Хорошо, что он писал не роман, тогда перед глазами героя пришлось бы прокрутить всю его жизнь, теперь можно было ограничиться какой-то яркой сценой – но какой? Сколько революционеров уже расстреляно в кино, наверняка в несколько раз больше, чем в реальности, и все они перед смертью что-то вспоминали, поди придумай что-нибудь оригинальное. Небо, материнская ласка, купание в теплом море, нежный взгляд любимой – все это уже было, надо было найти что-то новое, свежее, такое, чтобы зритель в зале от удивления ахнул – надо же, что этот Буридан выискал…

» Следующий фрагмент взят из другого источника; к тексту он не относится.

(** The same right after [connect], which for this kind builds the
    client without calling the driver. *)
Lemma firestore_connect_then_sql (this : DatabaseService) (arg : string)
    (Hkind : type (config this) = "firestore") :
  let connected :=
    {| postgresClient := postgresClient this;
       mysqlConnection := mysqlConnection this;
       firestoreClient := Some {| fs_settings := connection (config this) |};
       config := config this |} in
  (connect ;;; executeQuery arg) this
    = Done (Abrupt (Error "SQL queries are not supported for Firestore"), connected)
  /\ (connect ;;; exportTableSchema arg) this
    = Done (Abrupt (Error "SQL schema export is not supported for Firestore"),
            connected)
  /\ (connect ;;; exportTableData arg) this
    = Done (Abrupt (Error "SQL data export is not supported for Firestore"),
            connected).
Proof.
  repeat split; enter_method; unfold set_firestoreClient;
    pick_kind Hkind; rewrite Hkind; reflexivity.
Qed.

(** [connect] never touches [config], so the kind an adapter was built
    with is the kind every later call sees. *)
Lemma connect_keeps_config {World} (driver : Driver World)
    (this : DatabaseService) (w : World) :
  config (snd (fst (run driver (connect this) w))) = config this.
Proof.
  enter_method.
  destruct (String.eqb (type (config this)) "postgres").
  - simpl. destruct (driver unit _ w) as [[[]|e] w1]; reflexivity.
  - destruct (String.eqb (type (config this)) "mysql").
    + simpl. destruct (driver MysqlConnection _ w) as [[c|e] w1]; reflexivity.
    + destruct (String.eqb (type (config this)) "firestore"); reflexivity.
Qed.

(** ** Triggers and functions of the document store *)

(** C8. On an adapter of the document-store kind, [getTriggers] and
    [getFunctions] return the empty sequence, with or without a handle:
    they complete normally at once, without any driver call. *)
Theorem firestore_triggers_functions_empty (this : DatabaseService)
    (Hkind : type (config this) = "firestore") :
  getTriggers this = Done (Normal [], this)
  /\ getFunctions this = Done (Normal [], this).
Proof.
  split; enter_method; pick_kind Hkind; reflexivity.
Qed.

Lemma firestore_triggers_functions_empty_witness :
  type (config (constructor firestore_config)) = "firestore"
  /\ getTriggers (constructor firestore_config)
     = Done (Normal [], constructor firestore_config)
  /\ getFunctions (constructor firestore_config)
     = Done (Normal [], constructor firestore_config).
Proof.
  split.
  - reflexivity.
  - apply (firestore_triggers_functions_empty (constructor firestore_config)).
    reflexivity.
Defined.

(** ** Kinds outside the three recognized ones *)

(** C10. When [config.type] is none of "postgres", "mysql", "firestore":
    [getTables], [getTriggers] and [getFunctions] return the empty
    sequence; [executeQuery], [exportTableSchema] and [exportTableData]
    throw [Error('Unsupported database type')]; [disconnect] completes
    doing nothing.  None of them calls a driver or changes a field. *)
Theorem unknown_kind_operations (this : DatabaseService) (arg : string)
    (Hp : type (config this) <> "postgres")
    (Hm : type (config this) <> "mysql")
    (Hf : type (config this) <> "firestore") :
  getTables this = Done (Normal [], this)
  /\ getTriggers this = Done (Normal [], this)
  /\ getFunctions this = Done (Normal [], this)
  /\ executeQuery arg this
     = Done (Abrupt (Error "Unsupported database type"), this)
  /\ exportTableSchema arg this
     = Done (Abrupt (Error "Unsupported database type"), this)
  /\ exportTableData arg this
     = Done (Abrupt (Error "Unsupported database type"), this)
  /\ disconnect this = Done (Normal tt, this).
Proof.
  repeat split; unknown_kind Hp Hm Hf; reflexivity.
Qed.

Lemma unknown_kind_operations_witness :
  type (config (constructor sqlite_config)) <> "postgres"
  /\ type (config (constructor sqlite_config)) <> "mysql"
  /\ type (config (constructor sqlite_config)) <> "firestore"
  /\ getTables (constructor sqlite_config)
     = Done (Normal [], constructor sqlite_config)
  /\ executeQuery "SELECT 1" (constructor sqlite_config)
     = Done (Abrupt (Error "Unsupported database type"),
             constructor sqlite_config)
  /\ disconnect (constructor sqlite_config)
     = Done (Normal tt, constructor sqlite_config).
Proof.
  assert (Hp : type (config (constructor sqlite_config)) <> "postgres")
    by (simpl; discriminate).
  assert (Hm : type (config (constructor sqlite_config)) <> "mysql")
    by (simpl; discriminate).
  assert (Hf : type (config (constructor sqlite_config)) <> "firestore")
    by (simpl; discriminate).
  pose proof (unknown_kind_operations (constructor sqlite_config) "SELECT 1"
                Hp Hm Hf) as (Ht & _ & _ & Hq & _ & _ & Hd).
  split; [exact Hp|].
  split; [exact Hm|].
  split; [exact Hf|].
  split; [exact Ht|].
  split; [exact Hq|exact Hd].
Defined.

(** C2, as the code has it.  When [config.type] is none of the three
    recognized kinds, [connect] falls through its [switch]: it completes
    normally, calls no driver and leaves every field as it was, so no
    handle is created and nothing is reported. *)
Theorem connect_unknown_kind_is_silent (this : DatabaseService)
    (Hp : type (config this) <> "postgres")
    (Hm : type (config this) <> "mysql")
    (Hf : type (config this) <> "firestore") :
  connect this = Done (Normal tt, this).
Proof.
  unknown_kind Hp Hm Hf; reflexivity.
Qed.

Lemma connect_unknown_kind_is_silent_witness :
  type (config (constructor sqlite_config)) <> "postgres"
  /\ type (config (constructor sqlite_config)) <> "mysql"
  /\ type (config (constructor sqlite_config)) <> "firestore"
  /\ connect (constructor sqlite_config)
     = Done (Normal tt, constructor sqlite_config).
Proof.
  split; [simpl; discriminate|].
  split; [simpl; discriminate|].
  split; [simpl; discriminate|].
  apply (connect_unknown_kind_is_silent (constructor sqlite_config));
    simpl; discriminate.
Defined.

(** C2 as stated does not hold: for the kind "sqlite", [connect] does
    not fail, it returns, and the adapter still has no handle. *)
Lemma connect_unknown_kind_does_not_fail :
  ~ recognized (type sqlite_config)
  /\ connect (constructor sqlite_config)
     = Done (Normal tt, constructor sqlite_config)
  /\ ~ fails_with (fun _ => True) (connect (constructor sqlite_config))
  /\ postgresClient (constructor sqlite_config) = None
  /\ mysqlConnection (constructor sqlite_config) = None
  /\ firestoreClient (constructor sqlite_config) = None.
Proof.
  repeat split.
  - intros [H | [H | H]]; discriminate H.
  - intros (e & that & H & _). discriminate H.
Qed.

(** ** Calling a method before [connect] *)

Lemma NotConnected_not_NullReference (e : Exn) :
  NotConnected e -> ~ NullReference e.
Proof.
  intros [-> | ->] [message H]; discriminate H.
Qed.

(** C1, as the code has it.  On an adapter that holds no handle:
    for the two relational kinds, [executeQuery], [exportTableSchema]
    and [exportTableData] stop at their guard with the explicit
    "connection not found" error and call no driver; for the
    document-store kind these three throw the "not supported for
    Firestore" error and [getTriggers], [getFunctions] return the empty
    sequence.  (The catalog listings that dereference the handle
    unguarded are left out of this statement.) *)
Theorem operations_without_handle (this : DatabaseService) (arg : string)
    (Hpg : postgresClient this = None)
    (Hmy : mysqlConnection this = None) :
  (type (config this) = "postgres" ->
     executeQuery arg this
       = Done (Abrupt (Error "PostgreSQL connection not found"), this)
     /\ exportTableSchema arg this
       = Done (Abrupt (Error "PostgreSQL connection not found"), this)
     /\ exportTableData arg this
       = Done (Abrupt (Error "PostgreSQL connection not found"), this))
  /\ (type (config this) = "mysql" ->
     executeQuery arg this
       = Done (Abrupt (Error "MySQL connection not found"), this)
     /\ exportTableSchema arg this
       = Done (Abrupt (Error "MySQL connection not found"), this)
     /\ exportTableData arg this
       = Done (Abrupt (Error "MySQL connection not found"), this))
  /\ (type (config this) = "firestore" ->
     executeQuery arg this
       = Done (Abrupt (Error "SQL queries are not supported for Firestore"), this)
     /\ exportTableSchema arg this
       = Done (Abrupt (Error "SQL schema export is not supported for Firestore"), this)
     /\ exportTableData arg this
       = Done (Abrupt (Error "SQL data export is not supported for Firestore"), this)
     /\ getTriggers this = Done (Normal [], this)
     /\ getFunctions this = Done (Normal [], this)).
Proof.
  split; [|split]; intro Hkind; repeat split;
    enter_method; pick_kind Hkind; rewrite ?Hpg, ?Hmy; reflexivity.
Qed.

Lemma operations_without_handle_witness :
  postgresClient (constructor postgres_config) = None
  /\ mysqlConnection (constructor postgres_config) = None
  /\ fails_with NotConnected
       (exportTableData "users" (constructor postgres_config)).
Proof.
  split; [reflexivity|].
  split; [reflexivity|].
  destruct (operations_without_handle (constructor postgres_config) "users"
              eq_refl eq_refl) as (Hpostgres & _ & _).
  destruct (Hpostgres eq_refl) as (_ & _ & Hdata).
  exists (Error "PostgreSQL connection not found"), (constructor postgres_config).
  split; [exact Hdata | left; reflexivity].
Defined.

Пээтер задумался. Детство у Кингиссепа было скучноватое, да и политически не самое подходящее – сын владельца пансиона, вряд ли он ходил в драных штанах с заплатами на коленях. Юность? Первое знакомство с марксизмом? Ну, это получилось бы нравоучительно, как и встреча с Лениным, время таких фильмов прошло, к тому же главный редактор предупредил его, чтобы он не включал Ленина в список персонажей, это слишком сложно, все-все, текст, актера, грим, надо будет согласовывать на уровне Политбюро – но что же тогда?
И вдруг Пээтер понял.
– Когда мы победим, – говорит Кингисепп проститутке, завязывая утром шнурки ботинок, – а однажды мы точно победим, тогда тебе уже не придется идти на панель, мы отправим тебя в школу, ты научишься достойной профессии и станешь уважаемой гражданкой страны пролетариата. Кем ты хотела бы быть?
– Водителем трамвая, – отвечает проститутка.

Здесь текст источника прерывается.